The rapid growth of cryptocurrencies
The rapid growth of cryptocurrencies has created room for pseudo-anonymous transactions to take place, which has made things easy for hackers to blackmail others by demanding for a ransom encrypting their sensitive data. The impacts of the recent ransomware attacks have shown us there are notable losses and harm in the economic y and society in different sectors starting from the local government up till health care units. In these modern times, most ransomware operates with Bitcoin for payments. Even though Bitcoin transactions are registered permanently and available to the public, the available tools that detect ransomware activities are not efficient enough since they only depend on some heuristics or long tiresome process of gathering information. This essay analyzes the recent improvements made in the Topological Data Analysis that introduces maximum productivity and tractable data analytics system that discovers any suspicious addresses in a ransomware family automatically with limited information of the previous transactions. This new system also detects new ransomware family emerging. This means that it is a ransomware which has no records of previous transactions.
Ransomware can be defined as a virus that is used meant to harm or get access to a computer system illegally and get someone’s sensitive data and demand for a ransom from them. Ransomware can either block or encrypt the victim’s data blocking them from accessing their resources. Ransomware can infect both computer systems, IoT and mobile devices. Ransomware can be spread through web-based vulnerabilities or email attachments, but recently they have been distributed through mass exploits. The previous ransomware used hard-coded IPs and domains, but the recent ones get access to the hidden command and control server using anonymous networks like TOR.
Ransomware can be detected by analyzing five things that help to examine its behaviour on the Bitcoin blockchain. These are: The features that can be extracted from the Bitcoin network to predict ransomware payments Examining if the ransomware family is corresponding manifest behaviour overtime on the Bitcoin blockchain, The similarity in the actions of distinct ransomware operators on the Bitcoin blockchain, Discovering ransom payments through Bitcoins that aren’t reported to companies dealing with Blockchain Data analytics or law agencies, and lastly discovering new emerging ransomware families on the Bitcoin blockchain based on the previous existing families. Two primary research problems are formulated to analyze the five things: predicting unrevealed payments made to ransomware families addresses and detecting a new emerging ransomware family.

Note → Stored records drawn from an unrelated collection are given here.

(** One of the plan's steps, at Stop: a move under way stops its copy. *)
Definition stop_one (st : gmap str StepProgress) (p : P) (s : PlannedStep) : P :=
  match kind (candidate s), path (candidate s), state <$> st !! id (candidate s) with
  | Move, Some ((_ :: _) as from), Some Running => p <| world := stopMove from (world p) |>
  | _, _, _ => p
  end.
Definition stopSpacePlan (p : P) : P :=
  if negb (running (store p)) then p
  else fold_left (stop_one (steps (store p))) (SpacePlan.steps plan) (p <| store := (store p) <| stopRequested := true |> |>).
(** [onProgress] of the step [id]; other calls' progress is nothing to the run. *)
Definition happens (id : option str) (p : P) (m : Meanwhile) : P :=
  match m with
  | PressStop => stopSpacePlan p
  | Progress bytes total => match id with Some i => put i (fun q => q <| bytesDone := Some bytes |> <| bytesTotal := Some total |>) p | None => p end
  end.
Definition pressed (ms : list Meanwhile) : bool := existsb (fun m => match m with PressStop => true | _ => false end) ms.
Definition awaited (id : option str) (ms : list Meanwhile) (w : W) (p : P) : P := fold_left (happens id) ms (p <| world := w |>).
Definition call {A} (id : option str) (f : W -> A * list Meanwhile * W) (obs : A -> Call) (p : P) : A * P :=
  let '(a, ms, w) := f (world p) in
  (a, let p := awaited id ms w p in p <| log := log p ++ [(obs a, pressed ms)] |>).

Definition moveDestination (from dest : str) : str :=
  let src := volumeOfPath from volumes ?? [] in
  resolveMoveDestination dest (match src with [] => [] | _ => defaultMoveSubpath from src end) from None.

(** ** The leftovers *)

Definition is_leftover (s : PlannedStep) : bool := bool_decide (kind (candidate s) = Leftover).
Definition sid (s : PlannedStep) : str := id (candidate s).
(** [new Map(...)]: a key's place is its first, its value its last. *)
Fixpoint map_set (k : option Z) (v : str) (m : list (option Z * str)) : list (option Z * str) :=
  match m with
  | [] => [(k, v)]
  | (k', v') :: m' => if decide (k' = k) then (k, v) :: m' else (k', v') :: map_set k v m'
  end.
Definition byCleanupId (leftovers : list PlannedStep) : list (option Z * str) :=
  fold_left (fun m s => map_set (cleanupId (candidate s)) (sid s) m) leftovers [].
Fixpoint map_get (k : Z) (m : list (option Z * str)) : option str :=
  match m with [] => None | (k', v) :: m' => if decide (k' = Some k) then match v with [] => None | _ => Some v end else map_get k m' end.
Definition mark (m : list (option Z * str)) (f : StepProgress -> StepProgress) (n : Z) (p : P) : P :=
  match map_get n m with Some i => put i f p | None => p end.
Definition unmentioned (p : P) (s : PlannedStep) : P :=
  if bool_decide (state_of (sid s) p = Some Running) then put (sid s) (to_end SSkipped (js "stopped")) p else p.
Definition cleaned (leftovers : list PlannedStep) (m : list (option Z * str)) (res : CleanupResult) (p : P) : P :=
  let p := fold_left (fun p n => mark m (to_state SDone) n p) (c_done res) p in
  let p := fold_left (fun p r => mark m (to_end SSkipped r.2) r.1 p) (c_skipped res) p in
  let p := fold_left (fun p r => mark m (to_end SFailed r.2) r.1 p) (c_failed res) p in
  fold_left unmentioned leftovers p.
Definition run_leftovers (leftovers : list PlannedStep) (p : P) : P :=
  if bool_decide (leftovers = []) || stopRequested (store p) then p else
  let p := fold_left (fun p s => put (sid s) (to_state Running) p) leftovers p in
  let m := byCleanupId leftovers in
  let ids := map fst m in
  let '(r, p) := call None (cleanup ids) (CCleanup ids) p in
  match r with
  | inl res => cleaned leftovers m res p
  | inr e => fold_left (fun p s => put (sid s) (to_end SFailed e) p) leftovers p
  end.

(** ** A move or an uninstall *)

Definition move_end (r : MoveOutcome + str) : StepProgress -> StepProgress :=
  match r with
  | inl out =>
      match m_phase out with
      | MDone => to_state SDone
      | MCancelled => to_state SStopped
      | MDeleteFailed => to_end SFailed (js "both_copies")
      | MCopyFailed => to_end SFailed (m_error out ?? [])
      end
  | inr e => to_end SFailed e
  end.
Definition uninstall_end (r : bool + str) : StepProgress -> StepProgress :=
  match r with
  | inl true => to_end SFailed (js "still_present")
  | inl false => to_state SDone
  | inr e => to_end SFailed e
  end.
Definition run_move (c : SpaceCandidate) (from to : str) (p : P) : P :=
  let '(r, p) := call None (pathExists to) (CExists to) p in
  match r with
  | inl true => put (id c) (to_end SSkipped (js "dest_exists")) p
  | _ =>
      let '(out, p) := call (Some (id c)) (move from to (label c)) (CMove from to) p in
      put (id c) (move_end out) p
  end.
(** What a step is, past the run's own checks. *)
Inductive Work := WMove (from to : str) | WUninstall (titleId : str) | WNothing.
Definition work_of (s : PlannedStep) : Work :=
  let c := candidate s in
  match kind c, path c, dest s, titleId c with
  | Move, Some ((_ :: _) as from), Some ((_ :: _) as d), _ => WMove from (moveDestination from d)
  | Uninstall, _, _, Some ((_ :: _) as t) => WUninstall t
  | _, _, _, _ => WNothing
  end.
Definition run_other (p : P) (s : PlannedStep) : P :=
  let c := candidate s in
  if stopRequested (store p) then put (id c) (to_state SStopped) p else
  let p := put (id c) (to_state Running) p in
  match work_of s with
  | WMove from to => run_move c from to p
  | WUninstall t =>
      let '(r, p) := call None (uninstall t (label c)) (CUninstall t) p in
      put (id c) (uninstall_end r) p
  | WNothing => put (id c) (to_state SSkipped) p
  end.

The two research questions are solved using four existing baseline methods and a topological data analysis method that gives good results. The first method is the naïve similarity search where addresses in a particular time window t are used and pairwise cosines similarly computed to ransomware addresses that are known from past l days. The second is the use of co-spending and transition heuristics which are used to evaluate data on inputs and addresses to detect if they belong to the same user. The third method is the use of clustering-DBSCAN and clustering- hierarchical. DBSCAN has the ability to mark the outlier points in lower-density areas that lie alone as noise. In clustering-hierarchial, k-means clustering and Forgy mechanism-based current seed selection are used. The fourth methods are the tree-based approach where extreme gradient boosting trees and random forest are used to apply gradient boosting to decision trees and estimate dependent variables of different simple decision trees by ensembling them. Lastly, the concept of Topological Data analysis that uses systematic data analysis patterns like flares and cycles, which are measured at different resolution scales to get data patterns.
The recent developments in technology have resulted in rising in cybercrime which affects the bitcoin blockchain. Ransomware can be detected by studying their behaviour on the Bitcoin blockchain. The methods used to see this issue are based on baseline methods and Topological Data Analysis. The recent advancements in the Topological Data Analysis have improved the efficiency in the detection of ransomware.